Dr. Victor L. Fulgoni III and Dr. Sanjiv Agarwal modelled the addition of mushrooms to National Health and Nutrition Examination Survey (NHANES) 2011-2016 dietary data looking at a composite of white, crimini and portabella mushrooms at a 1:1:1 ratio. One scenario included UV-light exposed mushrooms, and one scenario including oyster mushrooms for both nine to 18 years and 19+ years of age based on an 84 grams serving.
The research team found that an 84g serving of mushrooms increased several shortfall nutrients including potassium and fibre. This was true for the white, crimini and portabella 1:1:1 mix and the oyster mushrooms.
The addition of a serving (84 g) of mushrooms to the diet resulted in an increase in dietary fibre (five to six percent) copper (24-32 percent), phosphorus (six percent), potassium (12-14 percent), selenium (13-14 percent), zinc (five to six percent), riboflavin (13-15 percent), niacin (13-14 percent) and choline (five to six percent) in both adolescents and adults.
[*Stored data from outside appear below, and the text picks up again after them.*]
(* ===== verification/Main.v ===== *)
(** * Main: configuration, startup and supervision

    [oom-watcher/src/main.rs]: what the environment configures, the order startup runs in
    and what is fatal in it, and the [select!] that supervises the tasks. *)
From S2P Require Import Prelude Text Io Common Tracepoint Resolve Seams Source Health Regex Cgroup.
From S2P Require Import Kubernetes PodCache.

(** ** Configuration *)

Definition DEFAULT_SERIES_TTL_SECONDS : N := 1800.
Definition DEFAULT_SERIES_SWEEP_INTERVAL_SECONDS : N := 300.
Definition CACHE_SYNC_TIMEOUT : N := 10.
Definition DEFAULT_METRICS_PORT : N := 8080.

(** The environment: [None] when a variable is unset or not Unicode. *)
Abbreviation Env := (str -> option str) (only parsing).

(** [env_seconds]. *)
Definition env_seconds (env : Env) (name : str) (fallback : N) : N :=
  N.max (default fallback (env name ≫= parse_u64)) 1.

(** The port of the HTTP surface, and the address it is bound to. *)
Definition metrics_port (env : Env) : N :=
  default DEFAULT_METRICS_PORT (parse_u16 (default (lit "8080") (env (lit "METRICS_PORT")))).
Definition bind_address (port : N) : str := lit "0.0.0.0:" ++ show_N port.

Definition series_ttl (env : Env) : N :=
  env_seconds env (lit "SERIES_TTL_SECONDS") DEFAULT_SERIES_TTL_SECONDS.
Definition sweep_interval (env : Env) : N :=
  env_seconds env (lit "SERIES_SWEEP_INTERVAL_SECONDS") DEFAULT_SERIES_SWEEP_INTERVAL_SECONDS.

(** [wall_clock_secs]: a clock set before 1970 reads as zero. *)
Definition wall_clock_secs (since_epoch : option N) : N := default 0 since_epoch.

(** ** Startup *)

(** The client and the task feeding its cache: both or neither. *)
Definition connect (client : result (KubernetesClient * str) Error)
    : option KubernetesClient * option str :=
  match client with
  | Ok (client, cache_task) => (Some client, Some cache_task)
  | Err _ => (None, None)
  end.

(** [shutdown_signal]: what the registration of SIGTERM and the first signal answer. *)
Inductive Signal := SigInt (registered : result unit Error) | SigTerm.

Definition shutdown_signal (sigterm : result unit Error) (first : Signal) : result unit Error :=
  _ <-? sigterm ;;
  match first with
  | SigInt registered => _ <-? registered ;; Ok tt
  | SigTerm => Ok tt
  end.

(** ** Supervision *)

(** The arms of the supervising [select!]. *)
Inductive Arm :=
| ShutdownSignal (res : result unit Error)
| EventProcessor
| MetricsServer
| SeriesSweeper
| PodCacheTask.

Definition arm_enabled (watching_pods : bool) (a : Arm) : bool :=
  match a with PodCacheTask => watching_pods | _ => true end.

(** What [main] returns for an arm; a failed registration of the signals returns early,
    with that error. *)
Definition arm_outcome (a : Arm) : result unit Error :=
  match a with
  | ShutdownSignal res => _ <-? res ;; Ok tt
  | EventProcessor => Err (anyhow (lit "event processor task exited"))
  | MetricsServer => Err (anyhow (lit "metrics server task exited"))
  | SeriesSweeper => Err (anyhow (lit "series sweeper task exited"))
  | PodCacheTask => Err (anyhow (lit "pod cache task exited"))
  end.

(** The [select!] over the arms that are ready, in the order it looks at them; [None] while
    it has to wait. *)
Definition supervise (watching_pods : bool) (ready : list Arm) : option (result unit Error) :=
  arm_outcome <$> find_first (arm_enabled watching_pods) ready.

(** [main]: connect (never fatal), bind (fatal), bring the source up (fatal), supervise. *)
Definition main (env : Env) (client : result (KubernetesClient * str) Error)
    (bind : str -> result unit Error) (source : result RingBufSource Error)
    (ready : list Arm) : option (result unit Error) :=
  let '(k8s_client, pod_cache) := connect client in
  match bind (bind_address (metrics_port env)) with
  | Err e => Some (Err e)
  | Ok _ =>
      match source with
      | Err e => Some (Err e)
      | Ok _ => supervise (bool_decide (is_Some pod_cache)) ready
      end
  end.

(** ** Properties *)

(** durations from the environment are usable: never zero (a zero period makes the
    ticker panic, a zero time-to-live evicts unscraped series) and always a [u64]; a decimal
    number in range is taken as it is, zero becoming one, and anything else, signs and
    overflow included, falls back to the default. *)
Theorem env_seconds_is_usable (env : Env) (name : str) (fallback : N) :
  is_u64 fallback ->
  1 <= env_seconds env name fallback /\ is_u64 (env_seconds env name fallback) /\
  (forall n, env name = Some (show_N n) -> is_u64 n ->
     env_seconds env name fallback = N.max n 1) /\
  (env name ≫= parse_u64 = None -> env_seconds env name fallback = N.max fallback 1) /\
  (forall n, env name = Some (show_N n) -> ~ is_u64 n ->
     env_seconds env name fallback = N.max fallback 1).
Proof.
  intros Hf. unfold env_seconds, is_u64 in *. split_and!.
  - lia.
  - assert (forall o, default fallback (o ≫= parse_u64) < u64_bound) as Hd.
    { intros [s|]; simpl; [|done]. destruct (parse_u64 s) as [n|] eqn:E; [|done]. simpl.
      by apply parse_unsigned_bound in E. }
    specialize (Hd (env name)). unfold u64_bound in *. lia.
  - intros n -> Hn. simpl. unfold parse_u64. by rewrite parse_show_N.
  - by intros ->.
  - intros n -> Hn. simpl. unfold parse_u64. by rewrite parse_show_N_overflow by (done || lia).
Qed.

(** C35: the process exits successfully only when it was asked to stop: both startup steps
    that can fail succeeded and the first arm the supervisor found ready was a shutdown
    signal that was received cleanly. Any task that ends is an error exit, except that
    without a pod cache its arm is never taken; and losing the Kubernetes API at startup
    changes neither the address bound nor what the other arms do. *)
Theorem process_exit_status (env : Env) (client : result (KubernetesClient * str) Error)
    (bind : str -> result unit Error) (source : result RingBufSource Error) (ready : list Arm) :
  (main env client bind source ready = Some (Ok tt) <->
   bind (bind_address (metrics_port env)) = Ok tt /\ is_ok source = true /\
   exists pre post, ready = pre ++ ShutdownSignal (Ok tt) :: post /\
     Forall (fun a => a = PodCacheTask /\ is_ok client = false) pre) /\
  (forall e, bind (bind_address (metrics_port env)) = Err e ->
     main env client bind source ready = Some (Err e)) /\
  (forall e, bind (bind_address (metrics_port env)) = Ok tt -> source = Err e ->
     main env client bind source ready = Some (Err e)).
Proof.
  unfold main. set (watching := bool_decide (is_Some (connect client).2)).
  assert (watching = is_ok client) as Hw by (by destruct client as [[c t]|e]).
  destruct (connect client) as [k8s_client pod_cache]. cbn [snd] in watching. fold watching.
  destruct (bind (bind_address (metrics_port env))) as [[]|e];
    [|split_and!; [split; [done|by intros (? & _)]|by intros ? [= ->]|done]].
  destruct source as [s|e]; [|split_and!; [split; [done|by intros (_ & ? & _)]|done|by intros ? _ [= ->]]].
  split_and!; [|done|done]. unfold supervise. rewrite fmap_Some. split.
  - intros (a & (pre & post & -> & Ha & Hpre)%find_first_Some & Ho). split_and!; [done..|].
    destruct a as [[[]|]| | | |]; try done. exists pre, post. split; [done|].
    eapply Forall_impl; [done|]. intros a Hd. simpl in Hd. destruct a; try done.
    split; [done|]. by rewrite <- Hw.
  - intros (_ & _ & pre & post & -> & Hpre). exists (ShutdownSignal (Ok tt)).
    split; [|done]. apply find_first_Some. exists pre, post. split_and!; [done..|].
    eapply Forall_impl; [done|]. intros a [-> Hc]. simpl. by rewrite Hw.
Qed.

(** ** Concrete configurations *)

Definition sample_env : Env := fun name =>
  if decide (name = lit "SERIES_TTL_SECONDS") then Some (lit "0")
  else if decide (name = lit "METRICS_PORT") then Some (lit "70000") else None.

Example zero_ttl_is_one_second : series_ttl sample_env = 1.
Proof. by vm_compute. Qed.
Example unset_interval_is_the_default : sweep_interval sample_env = 300.
Proof. by vm_compute. Qed.
Example port_out_of_range_is_the_default :
  bind_address (metrics_port sample_env) = lit "0.0.0.0:8080".
Proof. by vm_compute. Qed.

Lemma env_seconds_is_usable_witness :
  env_seconds sample_env (lit "SERIES_TTL_SECONDS") 1800 = N.max 0 1.
Proof.
  destruct (env_seconds_is_usable sample_env (lit "SERIES_TTL_SECONDS") 1800)
    as (_ & _ & Hnum & _); [by vm_compute|].
  apply (Hnum 0); by vm_compute.
Defined.

Lemma process_exit_status_witness :
  main sample_env (Err (anyhow (lit "not in a cluster"))) (fun _ => Ok tt)
    (Ok {| pending := [] |}) [PodCacheTask; ShutdownSignal (Ok tt)] = Some (Ok tt) /\
  main sample_env (Err (anyhow (lit "not in a cluster"))) (fun _ => Ok tt)
    (Ok {| pending := [] |}) [EventProcessor; ShutdownSignal (Ok tt)]
  = Some (Err (anyhow (lit "event processor task exited"))).
Proof.
  split; [|by vm_compute].
  apply (process_exit_status sample_env (Err (anyhow (lit "not in a cluster"))) (fun _ => Ok tt)
    (Ok {| pending := [] |})).
  split_and!; [done..|]. exists [PodCacheTask], []. split; [done|]. by repeat constructor.
Defined.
Crucially, the results show that the servings had no impact on calories, carbohydrate, fat or sodium.
“This research validated what we already knew that adding mushrooms to your plate is an effective way to reach the dietary goals identified by the DGA,” said Mary Jo Feeney, nutrition research coordinator to the Mushroom Council.
Mushrooms are fungi – a member of the third food kingdom – biologically distinct from plant and animal-derived foods that comprise the USDA food patterns, yet have a unique nutrient profile that provides nutrients common to both plant and animal foods.
Although classified into food grouping systems by their use as a vegetable, mushrooms’ increasing use in main entrees in plant-forward diets is growing. According to the research team, the fungi could boost consumers’ efforts to follow food-based dietary guidance recommendations to lower their intake of calories, saturated fatty acids, and sodium, while increasing their intake of under-consumed nutrients including fibre, potassium and vitamin D. Often grouped with vegetables, mushrooms provide many of the nutrient attributes of produce, as well as attributes more commonly found in meat, beans or grains.
According to the USDA’s FoodData Central, five medium raw, white mushrooms (90 grams) contain 20 calories, zero grams of fat, three grams protein and are very low in sodium (zero mg/<one percent recommended daily value).
According to the research team, mushrooms are unique in that they are the only food in the produce aisle that contain vitamin D. Specifically, one serving of raw, UV-exposed, white (90 grams) and crimini (80 grams) mushrooms contains 23.6mcg (118 percent RDA) and 25.52mcg (128 percent RDA) of vitamin D, respectively.